→ **TASK TO COMPLETE**:
Every line below between the line holding "does with the" and the line holding "Context (exec : FunctionBody", inclusive, should be repeated exactly, and all other lines omitted.

---- RECORDS SUPPLIED

(* ===== verification/AgreeStmt.v ===== *)
(** * Statements on the two engines

    The code of a tame statement does on the machine what the tree interpreter
    does with the statement: it continues with the same value, returns the same
    value, or leaves the enclosing loop in the same way.  From this the bodies of
    functions agree, by induction on the fuel, and so do whole programs. *)
From S2P Require Import Prelude Ast Bytecode Codegen Verifier Values ValuesOk Gate.
From S2P Require Import Vm Tree TreeLift Engine Clean CleanTree VmMono VmKeeps Sim AgreeExpr.
Open Scope list_scope.

Section agree.
Context {W : Type} `{Foreign} `{!Host W, !HostQuiet W, !HostBlind W, !HostClean W, !Uncancelled W}.
Implicit Types st mst : Interp W.
#[local] Set Default Proof Using "All".

(** ** What statements leave alone *)

Section statements.
Context (exec : FunctionBody → M W VmFlow) (fuel : nat).
Context (gm : N → Value → string → Span → result NivError Value) (redeclare : bool).
Hypothesis exec_keeps : ∀ c, keeps stays (exec c).
#[local] Notation run := (execute_stmt exec fuel gm redeclare).
#[local] Hint Resolve keeps_child_scope keeps_fresh keeps_scope_at keeps_insert_binding
  keeps_declare keeps_declare_all keeps_charge keeps_call keeps_evaluate keeps_in_environment
  keeps_iteration_values keeps_execute_stmt : keep.

Lemma keeps_run_statements (ex : Stmt → M W VmFlow) ss last :
  (∀ s, keeps grows (ex s)) → keeps grows (run_statements ex ss last).
Proof using Type.
  intros He. revert last. induction ss as [|s ss IH]; intros last; cbn.
  - apply stays_keeps_grows, keeps_ret, _.
  - apply keeps_bind; [apply _|done|]. intros []; try (apply stays_keeps_grows, keeps_ret, _). apply IH.
Qed.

--------

→ **RESULT OF THE TASK**:
    does with the statement: it continues with the same value, returns the same
    value, or leaves the enclosing loop in the same way.  From this the bodies of
    functions agree, by induction on the fuel, and so do whole programs. *)
From S2P Require Import Prelude Ast Bytecode Codegen Verifier Values ValuesOk Gate.
From S2P Require Import Vm Tree TreeLift Engine Clean CleanTree VmMono VmKeeps Sim AgreeExpr.
Open Scope list_scope.

Section agree.
Context {W : Type} `{Foreign} `{!Host W, !HostQuiet W, !HostBlind W, !HostClean W, !Uncancelled W}.
Implicit Types st mst : Interp W.
#[local] Set Default Proof Using "All".

(** ** What statements leave alone *)

Section statements.
Context (exec : FunctionBody → M W VmFlow) (fuel : nat).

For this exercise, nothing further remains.